About this exercise: Filter the data below for the string "assert" and copy each matching line.

[Exercise materials]

(** With no choice in a successful response, [remixRecipe] throws; when its
    request went out, it throws the error of an empty reply. *)
Lemma remixRecipe_empty_choices recipeJson theme res data st :
  ok res = true ->
  json res = Ok data ->
  opt_get data (js "choices") = VArr [] ->
  (exists e, result (remixRecipe recipeJson theme (Fulfilled res)) st = Throw e)
  /\ (forall ingredients key,
        remix_ingredients recipeJson = Ok ingredients ->
        OPENAI_API_KEY st = Some key ->
        result (remixRecipe recipeJson theme (Fulfilled res)) st
        = Throw (Error (js "Empty reply from OpenAI"))).
Proof.
  intros Hok Hj Hc.
  assert (Hr : truthy (first_reply data) = false).
  { unfold first_reply. now rewrite Hc. }
  unfold result, remixRecipe.
  cbv beta iota delta [bind try_catch lift throw ret read_OPENAI_API_KEY fetch].
  split.
  - destruct (remix_ingredients recipeJson) as [ingredients|e]; [|cbn; eauto].
    destruct (OPENAI_API_KEY st) as [key|]; [|cbn; eauto].
    rewrite Hok. cbn [negb]. rewrite Hj, Hr. cbn [negb fst]. eauto.
  - intros ingredients key -> ->.
    rewrite Hok. cbn [negb]. rewrite Hj, Hr. reflexivity.
Qed.

(** C8. When the remix service answers with a successful response whose
    list of choices is empty, [remixRecipe] throws (the error of an empty
    reply, once its request went out), and the click listener of the remix
    button, run on a page that has a current recipe and the output element,
    logs the error, shows the message of a failed remix, which is spelled
    out below and is not the message shown while waiting, and leaves the
    current recipe as it was. *)
Theorem remix_empty_choices (res : Response) (data : value) (st : State) :
  ok res = true ->
  json res = Ok data ->
  opt_get data (js "choices") = VArr [] ->
  (forall recipeJson theme,
      exists e, result (remixRecipe recipeJson theme (Fulfilled res)) st = Throw e)
  /\ (forall recipeJson theme ingredients key,
        remix_ingredients recipeJson = Ok ingredients ->
        OPENAI_API_KEY st = Some key ->
        result (remixRecipe recipeJson theme (Fulfilled res)) st
        = Throw (Error (js "Empty reply from OpenAI")))
  /\ (forall html,
        truthy (currentRecipe st) = true ->
        remixOutput st = Some html ->
        result (remixClick (Fulfilled res)) st = Ok tt
        /\ remixOutput (after (remixClick (Fulfilled res)) st)
           = Some (js "<p>Sorry " ++ [226; 8364; 8221]%N
                   ++ js " I couldn't prepare a remix just now. Please try again in a moment.</p>")
        /\ remixOutput (after (remixClick (Fulfilled res)) st)
           <> Some remix_loading_message
        /\ currentRecipe (after (remixClick (Fulfilled res)) st)
           = currentRecipe st
        /\ exists e,
             console (after (remixClick (Fulfilled res)) st)
             = console st ++ [{| log_label := js "Remix error:"; log_error := e |}]).
Proof.
  intros Hok Hj Hc. split; [|split].
  - intros recipeJson theme.
    apply (remixRecipe_empty_choices recipeJson theme res data st Hok Hj Hc).
  - intros recipeJson theme.
    apply (remixRecipe_empty_choices recipeJson theme res data st Hok Hj Hc).
  - intros html Hcur Hout.
    set (theme := match remixThemeSelect st with
                  | Some (c :: v) => c :: v
                  | _ => js "Make it interesting"
                  end).
    destruct (set_remixOutput_innerHTML remix_loading_message st)
      as [o1 st1] eqn:E1.
    assert (H1 : o1 = Ok tt /\ currentRecipe st1 = currentRecipe st
                 /\ remixOutput st1 = Some remix_loading_message
                 /\ console st1 = console st).
    { unfold set_remixOutput_innerHTML in E1. rewrite Hout in E1.
      inversion E1; subst. cbn. tauto. }
    destruct H1 as (-> & C1 & O1 & L1).
    destruct (remixRecipe_empty_choices (currentRecipe st) theme res data st1
                Hok Hj Hc) as [[e He] _].
    destruct (remixRecipe_frame (currentRecipe st) theme (Fulfilled res) st1)
      as (C2 & O2 & L2).
    unfold result in He. unfold after in C2, O2, L2.
    destruct (remixRecipe (currentRecipe st) theme (Fulfilled res) st1)
      as [o2 st2] eqn:E2. cbn [fst snd] in *. subst o2.
    assert (Hrun : remixClick (Fulfilled res) st
                   = bind (console_error (js "Remix error:") e)
                       (fun _ => set_remixOutput_innerHTML remix_failed_message)
                       st2).
    { unfold remixClick.
      rewrite (bind_Ok get_state _ st st st) by reflexivity.
      rewrite Hcur. cbn [negb]. fold theme.
      rewrite (bind_Ok _ _ _ _ _ E1).
      erewrite try_catch_Throw; [reflexivity|]. now apply bind_Throw. }
    unfold result, after. rewrite Hrun.
    unfold bind, console_error, set_remixOutput_innerHTML.
    cbn [remixOutput]. rewrite O2, O1.
    cbn [fst snd remixOutput currentRecipe console].
    rewrite C2, C1, L2, L1.
    split; [reflexivity|]. split; [reflexivity|].
    split; [vm_compute; discriminate|]. eauto.
Qed.

Lemma remix_empty_choices_witness :
  result (remixRecipe tea (js "Make it spicy")
            (Fulfilled {| ok := true; status := 200;
                          text := jsq "{'choices':[]}" |}))
    (page_showing tea)
  = Throw (Error (js "Empty reply from OpenAI"))
  /\ remixOutput
       (after (remixClick (Fulfilled {| ok := true; status := 200;
                                        text := jsq "{'choices':[]}" |}))
          (page_showing tea))
     = Some (js "<p>Sorry " ++ [226; 8364; 8221]%N
             ++ js " I couldn't prepare a remix just now. Please try again in a moment.</p>")
  /\ currentRecipe
       (after (remixClick (Fulfilled {| ok := true; status := 200;
                                        text := jsq "{'choices':[]}" |}))
          (page_showing tea))
     = tea.
Proof.
  destruct (remix_empty_choices
              {| ok := true; status := 200; text := jsq "{'choices':[]}" |}
              (VObj [(js "choices", VArr [])]) (page_showing tea))
    as (_ & H1 & H2); try reflexivity.
  split.
  - apply (H1 tea (js "Make it spicy") [js "1 cup Water"; js "Tea leaves"]
              (VStr (js "sk-test"))); reflexivity.
  - destruct (H2 []) as (_ & Ho & _ & Hc & _); try reflexivity.
    split; [exact Ho|exact Hc].
Defined.
(** C4. Conjunctive permission guard: for a role that is a key of the
    permission table, [roleGuard] returns normally exactly when every
    required permission is in the role's list; a single missing permission
    makes it throw [UnauthorizedException]; and there is no third outcome.
    The guard reads nothing but the table, the role and the list. *)
Theorem roleGuard_conjunctive (role : string) (ps required : list PermissionType) :
  RolePermissions !! role = Some ps →
  (roleGuard role required = Ok tt ↔ ∀ p, p ∈ required → p ∈ ps)
  ∧ ((∃ p, p ∈ required ∧ p ∉ ps) →
     roleGuard role required = Throw (UnauthorizedException roleGuard_message))
  ∧ (roleGuard role required = Ok tt
     ∨ roleGuard role required = Throw (UnauthorizedException roleGuard_message)).
Proof.
  intros Hrole. unfold roleGuard. rewrite Hrole.
  pose proof (every_includes_true ps required) as Htrue.
  destruct (every_includes_total ps required) as [E|E]; rewrite E in *; simpl.
  - split; [| split].
    + split; [intros _; by apply Htrue | done].
    + intros (p & Hin & Hout). destruct Hout. apply Htrue; done.
    + by left.
  - split; [| split].
    + split; [discriminate |]. intros Hall. apply Htrue in Hall. discriminate.
    + done.
    + by right.
Qed.

End RoleGuard.

(** A two-role table to run the guard on: the owner may delete the
    workspace, the member may only view. *)
Definition sample_table : gmap string (list string) :=
  {[ "OWNER" := ["DELETE_WORKSPACE"; "EDIT_WORKSPACE"; "VIEW_ONLY"];
     "MEMBER" := ["VIEW_ONLY"] ]}.

Example roleGuard_owner_delete :
  roleGuard sample_table "OWNER" ["DELETE_WORKSPACE"] = Ok tt.
Proof. reflexivity. Qed.

Example roleGuard_member_delete :
  roleGuard sample_table "MEMBER" ["VIEW_ONLY"; "DELETE_WORKSPACE"]
  = Throw (UnauthorizedException roleGuard_message).
Proof. reflexivity. Qed.

Example roleGuard_unknown_role_empty :
  roleGuard sample_table "GUEST" [] = Ok tt.
Proof. reflexivity. Qed.

Example roleGuard_unknown_role :
  roleGuard sample_table "GUEST" ["VIEW_ONLY"]
  = Throw (TypeError "Cannot read properties of undefined").
Proof. reflexivity. Qed.

Lemma roleGuard_conjunctive_witness :
  sample_table !! "MEMBER" = Some ["VIEW_ONLY"]
  ∧ roleGuard sample_table "MEMBER" ["VIEW_ONLY"; "DELETE_WORKSPACE"]
    = Throw (UnauthorizedException roleGuard_message).
Proof.
  split; [reflexivity |].
  apply (roleGuard_conjunctive sample_table "MEMBER" ["VIEW_ONLY"]
           ["VIEW_ONLY"; "DELETE_WORKSPACE"]); [reflexivity |].
  exists "DELETE_WORKSPACE". split.
  - apply elem_of_cons; right. apply elem_of_cons; by left.
  - intros H. apply elem_of_cons in H as [H|H]; [discriminate | inversion H].
Defined.

End RoleGuard.

(** ** The document store *)

Module Store.

(** An [ObjectId] in its 24-digit string form. *)
Definition ObjectId := string.

(** *** The string setters of the schemas

    A character stands for a UTF-16 code unit below 256. On these,
    [String.prototype.trim] strips the white space and line terminators
    U+0009 to U+000D, U+0020 and U+00A0, and [toLowerCase] maps A to Z and
    the capital letters U+00C0 to U+00DE (but the sign U+00D7) to the letter
    32 places up. *)
Definition is_white_space (c : ascii) : bool :=
  let n := nat_of_ascii c in
  (Nat.leb 9 n && Nat.leb n 13) || Nat.eqb n 32 || Nat.eqb n 160.

Definition lower_case_char (c : ascii) : ascii :=
  let n := nat_of_ascii c in
  if (Nat.leb 65 n && Nat.leb n 90)
     || (Nat.leb 192 n && Nat.leb n 222 && negb (Nat.eqb n 215))
  then ascii_of_nat (n + 32)
  else c.

Fixpoint String_toLowerCase (s : string) : string :=
  match s with
  | EmptyString => EmptyString
  | String c rest => String (lower_case_char c) (String_toLowerCase rest)
  end.

Fixpoint String_trimStart (s : string) : string :=
  match s with
  | EmptyString => EmptyString
  | String c rest => if is_white_space c then String_trimStart rest else s
  end.

Fixpoint String_trimEnd (s : string) : string :=
  match s with
  | EmptyString => EmptyString
  | String c rest =>
      match String_trimEnd rest with
      | EmptyString => if is_white_space c then EmptyString else String c EmptyString
      | rest' => String c rest'
      end
  end.

Definition String_trim (s : string) : string :=
  String_trimEnd (String_trimStart s).

(** models/user.model.ts *)
Record UserDocument : Type := mkUser {
  user_id : ObjectId;
  user_email : string;
  user_name : string;
  user_password : option string;
  user_isActive : bool;
  user_currentWorkspace : option ObjectId;
}.

(** models/account.model.ts *)
Record AccountDocument : Type := mkAccount {
  account_id : ObjectId;
  account_userId : ObjectId;
  account_provider : string;
  account_providerId : string;
}.

(** models/workspace.model.ts *)
Record WorkspaceDocument : Type := mkWorkspace {
  ws_id : ObjectId;
  ws_name : string;
  ws_owner : ObjectId;
  ws_inviteCode : string;
}.

(** models/role.model.ts *)
Record RoleDocument : Type := mkRole {
  role_id : ObjectId;
  role_name : string;
  role_permissions : list string;
}.

(** models/member.model.ts: [userId], [workspaceId] and [role] are
    references; the schema declares no index over them. *)
Record MemberDocument : Type := mkMember {
  member_id : ObjectId;
  member_userId : ObjectId;
  member_workspaceId : ObjectId;
  member_role : ObjectId;
}.

Record Database : Type := mkDatabase {
  db_users : list UserDocument;
  db_accounts : list AccountDocument;
  db_workspaces : list WorkspaceDocument;
  db_roles : list RoleDocument;
  db_members : list MemberDocument;
}.

(** [Roles.OWNER] and [Roles.MEMBER] of enums/role.enum.ts, whose values
    are the role names the seeders use as keys. *)
Definition Roles_OWNER : string := "OWNER".
Definition Roles_MEMBER : string := "MEMBER".
Definition ProviderEnum_EMAIL : string := "EMAIL".

(** A service call: it reads and writes the store and may throw; what it
    wrote before throwing stays written unless a transaction undoes it. *)
Definition Svc (A : Type) : Type := Database → result A * Database.

Definition ret {A} (a : A) : Svc A := λ db, (Ok a, db).
Definition throw {A} (e : Exception) : Svc A := λ db, (Throw e, db).
Definition sbind {A B} (m : Svc A) (k : A → Svc B) : Svc B :=
  λ db, match m db with
        | (Ok a, db') => k a db'
        | (Throw e, db') => (Throw e, db')
        end.

(** [session.startTransaction() ... commitTransaction()] with
    [abortTransaction()] in the [catch]: a throw restores the store. *)
Definition transaction {A} (m : Svc A) : Svc A :=
  λ db, match m db with
        | (Ok a, db') => (Ok a, db')
        | (Throw e, _) => (Throw e, db)
        end.

Definition duplicate_key : Exception :=
  MongoServerError "E11000 duplicate key error".

(** What the store answers to a write for a reason that is not in its
    contents (a lost connection, say): [Some e] fails the write with [e]
    before anything is written. *)
Definition answered {A} (answer : option Exception) (m : Svc A) : Svc A :=
  match answer with
  | Some e => throw e
  | None => m
  end.

(** [required: true] on a string path: validation before a save fails when
    the value is the empty string. *)
Definition required_error (model path : string) : Exception :=
  ValidationError
    (String.append model
       (String.append " validation failed: "
          (String.append path
             (String.append ": Path `"
                (String.append path "` is required."))))).

Definition validate_required (model path value : string) : Svc unit :=
  if String.eqb value "" then throw (required_error model path) else ret tt.

(** Inserting a new document: the [_id] index and the indexes the schema
    declares [unique] reject a clash. [clash d] tells whether the stored
    document [d] collides with the new one. *)
Definition insert_unique {A} (clash : A → bool) (doc : A) (coll : list A)
    : result (list A) :=
  if existsb clash coll then Throw duplicate_key else Ok (coll ++ [doc]).

(** Saving a loaded document again replaces the stored one of that [_id]. *)
Definition replace_by_id {A} (id_of : A → ObjectId) (doc : A) (coll : list A)
    : list A :=
  map (λ d, if String.eqb (id_of d) (id_of doc) then doc else d) coll.

Definition set_users us db :=
  mkDatabase us (db_accounts db) (db_workspaces db) (db_roles db) (db_members db).
Definition set_accounts acs db :=
  mkDatabase (db_users db) acs (db_workspaces db) (db_roles db) (db_members db).
Definition set_workspaces ws db :=
  mkDatabase (db_users db) (db_accounts db) ws (db_roles db) (db_members db).
Definition set_members ms db :=
  mkDatabase (db_users db) (db_accounts db) (db_workspaces db) (db_roles db) ms.

(** *** Queries used by the services *)

Definition UserModel_findById (id : ObjectId) : Svc (option UserDocument) :=
  λ db, (Ok (find (λ u, String.eqb (user_id u) id) (db_users db)), db).

(** The setters of [userSchema.email]: [trim] and [lowercase]. The order in
    which the two run makes no difference, see [userSchema_email_commutes]. *)
Definition userSchema_email (email : string) : string :=
  String_trim (String_toLowerCase email).

(** [UserModel.findOne({ email })]: the filter is cast through the schema,
    setters included, before it is compared. *)
Definition UserModel_findOne_email (email : string) : Svc (option UserDocument) :=
  λ db, (Ok (find (λ u, String.eqb (user_email u) (userSchema_email email))
               (db_users db)), db).

Definition WorkspaceModel_findById (id : ObjectId)
    : Svc (option WorkspaceDocument) :=
  λ db, (Ok (find (λ w, String.eqb (ws_id w) id) (db_workspaces db)), db).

[/Exercise materials]

Problem solution:
  assert (Hr : truthy (first_reply data) = false).
    assert (H1 : o1 = Ok tt /\ currentRecipe st1 = currentRecipe st
    assert (Hrun : remixClick (Fulfilled res) st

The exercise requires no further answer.